(* ===== verification/WgX25519.v ===== *)
(** * X25519 of the wg card

    The Montgomery ladder of src/.../metal/net/wg/__crypto__.c over a bignum
    library.  The card calls mbedtls (not part of this repository's sources),
    so the library is a record of operations whose documented behaviour is the
    class [MpiLaws]; the ladder is proved against that interface. *)
From Stdlib Require Import Zcong.
From S2P Require Import Prelude WgCrypto WgAead.

Module WgX25519.
Import WgCrypto WgAead.

(** ** The interface of the bignum library *)

(** One field per mbedtls function the card calls; [None] is a non-zero return. *)
Record mpi_ops := MkMpi {
  mpi : Type;
  mbedtls_mpi_lset : Z -> option mpi;
  mbedtls_mpi_shift_l : mpi -> Z -> option mpi;
  mbedtls_mpi_sub_int : mpi -> Z -> option mpi;
  mbedtls_mpi_copy : mpi -> option mpi;
  mbedtls_mpi_add_mpi : mpi -> mpi -> option mpi;
  mbedtls_mpi_sub_mpi : mpi -> mpi -> option mpi;
  mbedtls_mpi_mul_mpi : mpi -> mpi -> option mpi;
  mbedtls_mpi_mod_mpi : mpi -> mpi -> option mpi;
  mbedtls_mpi_inv_mod : mpi -> mpi -> option mpi;
  mbedtls_mpi_cmp_int : mpi -> Z -> Z;
  mbedtls_mpi_read_binary : list Z -> option mpi;
  mbedtls_mpi_write_binary : mpi -> Z -> option (list Z);
}.

(** What the card relies on: with memory to allocate, every call computes the
    documented integer; [inv_mod] fails exactly when there is no inverse. *)
Class MpiLaws (M : mpi_ops) (mv : mpi M -> Z) : Prop := {
  lset_law z : Z.abs z < 2 ^ 31 -> exists x, mbedtls_mpi_lset M z = Some x /\ mv x = z;
  shift_l_law a n : 0 <= n -> exists x, mbedtls_mpi_shift_l M a n = Some x /\ mv x = mv a * 2 ^ n;
  sub_int_law a z : Z.abs z < 2 ^ 31 -> exists x, mbedtls_mpi_sub_int M a z = Some x /\ mv x = mv a - z;
  copy_law a : exists x, mbedtls_mpi_copy M a = Some x /\ mv x = mv a;
  add_law a b : exists x, mbedtls_mpi_add_mpi M a b = Some x /\ mv x = mv a + mv b;
  sub_law a b : exists x, mbedtls_mpi_sub_mpi M a b = Some x /\ mv x = mv a - mv b;
  mul_law a b : exists x, mbedtls_mpi_mul_mpi M a b = Some x /\ mv x = mv a * mv b;
  mod_law a b : 0 < mv b -> exists x, mbedtls_mpi_mod_mpi M a b = Some x /\ mv x = mv a mod mv b;
  inv_law a b : 1 < mv b -> if Z.gcd (mv a) (mv b) =? 1
    then exists x, mbedtls_mpi_inv_mod M a b = Some x /\ (mv a * mv x) mod mv b = 1 else mbedtls_mpi_inv_mod M a b = None;
  cmp_law a z : Z.abs z < 2 ^ 31 -> (mbedtls_mpi_cmp_int M a z <? 0) = (mv a <? z);
  read_law b : bytes_ok b -> exists x, mbedtls_mpi_read_binary M b = Some x /\ mv x = le_num (rev b);
  write_law a n : 0 <= n -> 0 <= mv a < 256 ^ n -> exists b, mbedtls_mpi_write_binary M a n = Some b
    /\ zlen b = n /\ bytes_ok b /\ le_num (rev b) = mv a;
}.

(** ** The field *)

Section field.
Context (M : mpi_ops).
Local Notation mpi := (mpi M).
(* ===== verification/Curve25519.v ===== *)
(** * The group behind X25519

    Why the X25519 of the wg card is a key agreement.  The points of the Edwards
    form of Curve25519 over the integers modulo 2^255 - 19 are a commutative group
    (Module Edwards), in which the Montgomery ladder of WgX25519 computes the
    multiples of a point (Module Ladder, [ladder_smul]).  The base point has a
    prime order, so its multiples by clamped scalars have an abscissa, and two
    secrets make the same of each other's public keys (Module Curve25519,
    [rfc7748_agree]).  That 2^255 - 19 and the order are primes is computed from a
    certificate by Pocklington's criterion (Module Primes). *)
From Stdlib Require Import Zcong Zdivisibility Znumtheory Field NsatzTactic.
From Stdlib.Zmod Require Import ZmodDef ZstarDef ZmodBase ZstarBase ZmodInv ZmodNsatz.
From S2P Require Import Prelude WgCrypto WgAead WgX25519.

(** ** Primality certificates *)

Module Primes.

(** [x] less a multiple of [N], with the quotient taken from [m], an
    approximation of [2 ^ (2 * k + 16) / N]. *)
Definition reduce (N m k x : Z) : Z := x - Z.shiftr (Z.shiftr x (k - 1) * m) (k + 17) * N.
Fixpoint pow_red (N m k a : Z) (n : positive) : Z :=
  match n with
  | xH => reduce N m k a
  | xO n => let r := pow_red N m k a n in reduce N m k (r * r)
  | xI n => let r := pow_red N m k a n in reduce N m k (a * (r * r))
  end.
Definition powmod (N a n : Z) : Z :=
  let k := Z.log2 N + 1 in match n with Zpos n => pow_red N (2 ^ (2 * k + 16) / N) k a n mod N | _ => 1 mod N end.

Lemma reduce_mod N m k x : N <> 0 -> reduce N m k x mod N = x mod N.
Proof. intros HN. unfold reduce. generalize (Z.shiftr (Z.shiftr x (k - 1) * m) (k + 17)) as c. intros c. rewrite <- (Z.mod_add x (- c)) by done. f_equal. lia. Qed.
Lemma pow_red_mod N m k a n : N <> 0 -> pow_red N m k a n mod N = a ^ Z.pos n mod N.
Proof.
  intros HN. assert (Sq : forall x n, x mod N = a ^ Z.pos n mod N -> (x * x) mod N = a ^ Z.pos (xO n) mod N).
  { intros x j Hx. rewrite Z.mul_mod, Hx, <- Z.mul_mod by done. rewrite <- Z.pow_add_r by lia. f_equal. f_equal. lia. }
  induction n as [n IH|n IH|]; cbn [pow_red]; rewrite reduce_mod by done; [|by apply Sq|by rewrite Z.pow_1_r].
  rewrite <- Z.mul_mod_idemp_r, (Sq _ _ IH), Z.mul_mod_idemp_r by done. rewrite <- Z.pow_succ_r by lia. f_equal.
Qed.
Lemma powmod_spec N a n : N <> 0 -> 0 <= n -> powmod N a n = a ^ n mod N.
Proof. intros HN Hn. unfold powmod. destruct n as [|n|n]; [done|by apply pow_red_mod|lia]. Qed.

(** An entry of a certificate: either trial division up to [fuel + 1], or
    Pocklington's conditions for a base and some prime divisors of [N - 1]. *)
Inductive entry := Trial (N : Z) (fuel : nat) | Pock (N a : Z) (qs : list Z).
Definition proved (e : entry) : Z := match e with Trial N _ | Pock N _ _ => N end.
Definition product (qs : list Z) : Z := foldr Z.mul 1 qs.
Definition check_entry (known : list Z) (e : entry) : bool :=
  match e with
  | Trial N fuel => (1 <? N) && (N <? (Z.of_nat fuel + 2) * (Z.of_nat fuel + 2)) && forallb (fun d => negb (N mod (Z.of_nat d + 2) =? 0) || (N =? Z.of_nat d + 2)) (seq 0 fuel)
  | Pock N a qs => (1 <? N) && (N <=? product qs * product qs) && bool_decide (NoDup qs) && forallb (fun q => bool_decide (q ∈ known)) qs
      && (powmod N a (N - 1) =? 1) && forallb (fun q => ((N - 1) mod q =? 0) && (Z.gcd (powmod N a ((N - 1) / q) - 1) N =? 1)) qs
  end.
Fixpoint check_all (known : list Z) (c : list entry) : bool :=
  match c with [] => true | e :: c => check_entry known e && check_all (proved e :: known) c end.
(* ===== verification/Udp.v ===== *)
(** * The UDP sockets of the IP stack, as its clients see them

    The interface between the datagram services (dns, tftp) and
    src/.../metal/net/ip: one operation per call the services make, over a
    state of the stack that they never look into.  [LoopNet] is a small
    implementation in which every socket is on one machine. *)
From S2P Require Import Prelude.

(** A received datagram: its bytes, the sender's address and port. *)
Record dgram := Dgram { d_bytes : list Z; d_addr : Z; d_port : Z }.

(** [ip_recvfrom net fd cap] is the status and the datagram; a status of 0 is
    "nothing yet", a negative one an error. *)
Class UdpOps (N : Type) := {
  ip_socket : N -> N * Z;
  ip_bind : N -> Z -> Z -> Z -> N * Z;
  ip_close : N -> Z -> N;
  ip_sendto : N -> Z -> list Z -> Z -> Z -> N * Z;
  ip_recvfrom : N -> Z -> Z -> N * Z * dgram;
  ip_pump : N -> N;
  mono_us : N -> N * Z;
}.

(** What a receiver may rely on: the status never exceeds the buffer, and a
    positive status is the number of bytes delivered. *)
Class UdpLaws (N : Type) `{!UdpOps N} : Prop := {
  recvfrom_fits net fd cap net' n d : ip_recvfrom net fd cap = (net', n, d) -> 0 < n -> n <= cap /\ zlen (d_bytes d) = n /\ bytes_ok (d_bytes d);
}.

Module LoopNet.

(** Bound sockets (descriptor and port) and the datagrams in flight (target
    port, sender's port, bytes). *)
Record net := Net { next_fd : Z; socks : list (Z * Z); flight : list (Z * Z * list Z); clock : Z }.

Definition port_of (n : net) (fd : Z) : Z := default 0 (snd <$> list_find (fun p => p.1 = fd) (socks n) ≫= fun p => Some p.2).

Fixpoint take_first (port : Z) (fl : list (Z * Z * list Z)) : option (Z * list Z * list (Z * Z * list Z)) :=
  match fl with
  | [] => None
  | (dst, src, b) :: t => if dst =? port then Some (src, b, t)
                          else match take_first port t with Some (s, b', t') => Some (s, b', (dst, src, b) :: t') | None => None end
  end.

#[export] Instance loop_udp : UdpOps net := {|
  ip_socket n := (Net (next_fd n + 1) (socks n) (flight n) (clock n), next_fd n);
  ip_bind n fd _ port := (Net (next_fd n) ((fd, port) :: socks n) (flight n) (clock n), 0);
  ip_close n fd := Net (next_fd n) (filter (fun p => p.1 <> fd) (socks n)) (flight n) (clock n);
  ip_sendto n fd b _ port := (Net (next_fd n) (socks n) (flight n ++ [(port, port_of n fd, b)]) (clock n), zlen b);
  ip_recvfrom n fd cap := match take_first (port_of n fd) (flight n) with
    | Some (src, b, fl) => if zlen b <=? cap then (Net (next_fd n) (socks n) fl (clock n), zlen b, Dgram (u8 <$> b) 2130706433 src)
                           else (Net (next_fd n) (socks n) fl (clock n), -1, Dgram [] 0 0)
    | None => (n, 0, Dgram [] 0 0) end;
  ip_pump n := n;
  mono_us n := (Net (next_fd n) (socks n) (flight n) (clock n + 1), clock n) |}.

#[export] Instance loop_laws : UdpLaws net.
Proof.
  split. intros n fd cap n' k d. cbn. destruct (take_first (port_of n fd) (flight n)) as [[[src b] fl]|]; [|intros [= _ <- _]; lia].
  destruct (Z.leb_spec (zlen b) cap); intros [= <- <- <-]; [|lia]. intros _. cbn [d_bytes]. rewrite length_fmap. split; [done|]. split; [done|].
  apply Forall_fmap, Forall_forall. intros x _. apply u8_range.
Qed.
End LoopNet.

———

**WHAT YOU SHOULD DO**
Tally every line above that has the word "documented", and report the total with no other words.

**OUTPUT FOR THIS TASK**
2